Through the creation of local expertise, by means of specialised training and creation of local skills disability services are now offered across the country.
Water resource management has been improved through the development of a legal framework and specialised training to communities and authorities; resulting in the protection of 40% of Afghan water resources. The Khanabad Irrigation Scheme has been recently rehabilitated and the Khanabad river's main barrage and its secondary canals have been modernised. As a result, irrigation is provided for 35,000 ha serving an agricultural population of 50,000 people. The risks of damage caused by unregulated flows are now also reduced.
Stronger rural communities: 390 district Development Assemblies have been set-up in 2011, enabling community representation at a higher administrative level, and a wider participation of communities in the design and implementation of development programs.
2,317 Saving Groups (54% female) and 85 Enterprise Groups (45% female) have been created, contributing to an increase in savings, inter-loaning, and development of micro rural enterprises recording very low default rates.
Strengthened horticulture and seeds industry: Tree nurseries and orchards benefited from support to farmers and to about 1,000 nursery growers in 58 districts of 21 provinces.

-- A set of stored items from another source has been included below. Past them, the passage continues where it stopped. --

Lemma omitted_default_is_off_witness :
  well_formed sample_no_default = true
  /\ 0 < length (d_after_name sample_no_default)
  /\ d_default sample_no_default = None
  /\ options_of_content (source_text sample_no_default)
     = [OptionEntry (txt "ENABLE_DOCS") (txt "Build docs") (txt "OFF")].
Proof.
  split; [reflexivity|]. split; [simpl; lia|]. split; [reflexivity|].
  apply (omitted_default_is_off sample_no_default);
    [reflexivity|simpl; lia|reflexivity].
Defined.

(** C5: the keyword [option] and the default tokens ON, OFF, TRUE and FALSE
    are matched without regard to case, and a default token that is present
    is stored in the entry exactly as written in the source text. *)
Theorem default_stored_as_written d word v :
  caseless_eq (txt "option") (d_keyword d) = true ->
  layout d = true -> 0 < length (d_after_name d) ->
  d_default d = Some v ->
  In word default_words -> caseless_eq word v = true ->
  options_of_content (source_text d)
  = [OptionEntry (d_name d) (d_description d) v].
Proof.
  intros Hkw Hlay Hsep Hsome Hword Hv.
  pose proof (@layout_well_formed d Hkw Hlay) as Hwf.
  pose proof (@caseless_default_token word v Hword Hv) as Hdef.
  rewrite <- (app_nil_r (source_text d)).
  rewrite options_of_declaration;
    [ | assumption | now apply separated_nonempty
      | unfold default_written; now rewrite Hsome ].
  rewrite options_of_empty. unfold entry_of_declaration. now rewrite Hsome.
Qed.

Lemma default_stored_as_written_witness :
  caseless_eq (txt "option") (d_keyword sample_mixed_case) = true
  /\ layout sample_mixed_case = true
  /\ 0 < length (d_after_name sample_mixed_case)
  /\ d_default sample_mixed_case = Some (txt "on")
  /\ In (txt "ON") default_words
  /\ caseless_eq (txt "ON") (txt "on") = true
  /\ options_of_content (source_text sample_mixed_case)
     = [OptionEntry (txt "FOO") (txt "bar") (txt "on")].
Proof.
  split; [reflexivity|]. split; [reflexivity|]. split; [simpl; lia|].
  split; [reflexivity|]. split; [simpl; tauto|]. split; [reflexivity|].
  apply (@default_stored_as_written sample_mixed_case (txt "ON") (txt "on"));
    [reflexivity|reflexivity|simpl; lia|reflexivity|simpl; tauto|reflexivity].
Defined.
(** Entity 1 stands third of five when [MoveSystem] is applied to it. *)
Lemma move_system_moves_witness :
  let c k := Position.mk (Float32.of_Z k) (Float32.of_Z k) in
  let l1 := [(2%N, c 5%Z); (3%N, c 10%Z)] in
  let l2 := [(4%N, c 15%Z); (5%N, c 20%Z)] in
  let s := run (take 2 main_four ++ main_setup ++ drop 2 main_four) main_init in
  get TPosition s =
    l1 ++ (1%N, Position.mk (Float32.of_Z 2) (Float32.of_Z 3)) :: l2 ∧
  (1%N ∉ l1.*1) ∧
  let s' := applySystem MoveSystem 1%N Float32.lit_0_016 s in
  ∃ position,
    get TPosition s' = l1 ++ (1%N, position) :: l2 ∧
    getComponentOfEntity TPosition 1%N s = Some (length l1) ∧
    getComponentOfEntity TPosition 1%N s' = Some (length l1) ∧
    readComponentOfEntity TPosition 1%N s' = Some position ∧
    Float32.within (1 # 1000000) (2016 # 1000) (Position.x position) ∧
    Float32.within (1 # 1000000) (3016 # 1000) (Position.y position) ∧
    ∀ T', T' ≠ TPosition → get T' s' = get T' s.
Proof.
  intros c l1 l2 s.
  assert (1%N ∉ l1.*1) as Hnot by (apply (bool_decide_unpack _); reflexivity).
  split; [reflexivity|]. split; [exact Hnot|].
  exact (move_system_moves 1%N s l1 l2 eq_refl Hnot).
Defined.

Lemma add_twice_keeps_first_witness :
  (1%N ∉ getEntityIDsWithComponentView TPosition main_init) ∧
  let c1 := Position.mk (Float32.of_Z 0) (Float32.of_Z 0) in
  let c2 := Position.mk (Float32.of_Z 2) (Float32.of_Z 3) in
  let s1 := addComponentToEntity TPosition 1%N c1 main_init in
  let s2 := addComponentToEntity TPosition 1%N c2 s1 in
  s2 = s1 ∧
  recordsOf TPosition 1%N s2 = [(1%N, c1)] ∧
  readComponentOfEntity TPosition 1%N s2 = Some c1.
Proof.
  assert (1%N ∉ getEntityIDsWithComponentView TPosition main_init)
    as Hnot by (simpl; apply not_elem_of_nil).
  split; [exact Hnot|].
  exact (Spec.add_twice_keeps_first TPosition 1%N
           (Position.mk (Float32.of_Z 0) (Float32.of_Z 0))
           (Position.mk (Float32.of_Z 2) (Float32.of_Z 3)) main_init Hnot).
Defined.

Lemma absent_is_noop_witness :
  (7%N ∉ getEntityIDsWithComponentView TPosition (run main_four main_init)) ∧
  (∀ T', get T' (removeComponentFromEntity TPosition 7%N (run main_four main_init)) =
         get T' (run main_four main_init)) ∧
  (∀ Args (System : SystemConcept ComponentOf Args) (args : Args),
     ComponentType System = TPosition →
     applySystem System 7%N args (run main_four main_init) = run main_four main_init) ∧
  getComponentOfEntity TPosition 7%N (run main_four main_init) = None.
Proof.
  assert (7%N ∉ getEntityIDsWithComponentView TPosition (run main_four main_init))
    as Hnot by (apply (bool_decide_unpack _); reflexivity).
  split; [exact Hnot|].
  exact (Spec.absent_is_noop TPosition 7%N (run main_four main_init) Hnot).
Defined.

Lemma type_isolation_witness :
  TPosition ≠ TEntity ∧
  (∀ E', entityHasComponent TEntity E'
           (addComponentToEntity TPosition 1%N
              (Position.mk (Float32.of_Z 2) (Float32.of_Z 3)) main_init) =
         entityHasComponent TEntity E' main_init) ∧
  (∀ call : Call ComponentOf, target call = TPosition →
     get TEntity (step main_init call) = get TEntity main_init).
Proof.
  assert (TPosition ≠ TEntity) as Hne by discriminate.
  split; [exact Hne|].
  exact (Spec.type_isolation TPosition TEntity 1%N
           (Position.mk (Float32.of_Z 2) (Float32.of_Z 3)) main_init Hne).
Defined.

(** The four entities of [main], added in another order than [main]'s. *)
Lemma four_entities_listed_witness :
  let c k := Position.mk (Float32.of_Z k) (Float32.of_Z k) in
  let adds := [(5%N, c 20%Z); (3%N, c 10%Z); (2%N, c 5%Z); (4%N, c 15%Z)] in
  get TPosition main_init = [] ∧
  adds.*1 ≡ₚ [2; 3; 4; 5]%N ∧
  let s' := run ((λ pair, CallAdd TPosition pair.1 pair.2) <$> adds) main_init in
  let ids := getEntityIDsWithComponentView TPosition s' in
  length ids = 4 ∧ NoDup ids ∧ (∀ E, E ∈ ids ↔ E ∈ [2; 3; 4; 5]%N) ∧
  ids = adds.*1.
Proof.
  intros c adds.
  assert (adds.*1 ≡ₚ [2; 3; 4; 5]%N) as Hperm
    by (apply (bool_decide_unpack _); reflexivity).
  split; [reflexivity|]. split; [exact Hperm|].
  exact (Spec.four_entities_listed TPosition adds main_init eq_refl Hperm).
Defined.
End Demo.

(** * Further laws of the registry *)

Module Laws.
Import Std StdFacts ECS ECSFacts.

Section Registry.
Context {Ty : Type} `{EqDecision Ty} {El : Ty → Type}.
Implicit Types (T : Ty) (s : Store El) (E : Entity.IDType).

(** ** Lookups read the first record of the entity *)

Lemma read_list T E (l : list (Entity.IDType * El T)) :
  (if negb (find_if (matchEntity (T := T) E) l =? length l)
   then snd <$> l !! find_if (matchEntity (T := T) E) l else None) =
  snd <$> head (filter (λ pair, pair.1 = E) l).
Proof.
  induction l as [|[E0 c0] l IH]; [done|]. simpl.
  unfold matchEntity at 1 3. simpl.
  destruct (N.eqb_spec E0 E) as [->|Hne].
  - by rewrite filter_cons_True.
  - rewrite filter_cons_False by done. simpl. exact IH.
Qed.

6 EU-funded Perennial Horticulture Development Centres (PHDCs) recognised horticulture hubs in the country were created. They maintain the National Collection of fruit varieties (about 850 clones of 15 fruit species).
As part of the Commission-funded Animal Health Development Programme carried out in conjunction with the Ministry of Agriculture, Irrigation and Livestock, a Central Veterinary Diagnostic & Research Laboratory (CVDRL) has been established and is now at work.
It aim is to improve agricultural production in quantity and quality by carrying out effective animal disease surveillance across the country.
Regional cooperation: the busiest port of entry between Afghanistan and Pakistan – Torkham – was set up in November 2007. It now collects 25% of the Afghanistan customs department revenue and is the Government's major source of revenue.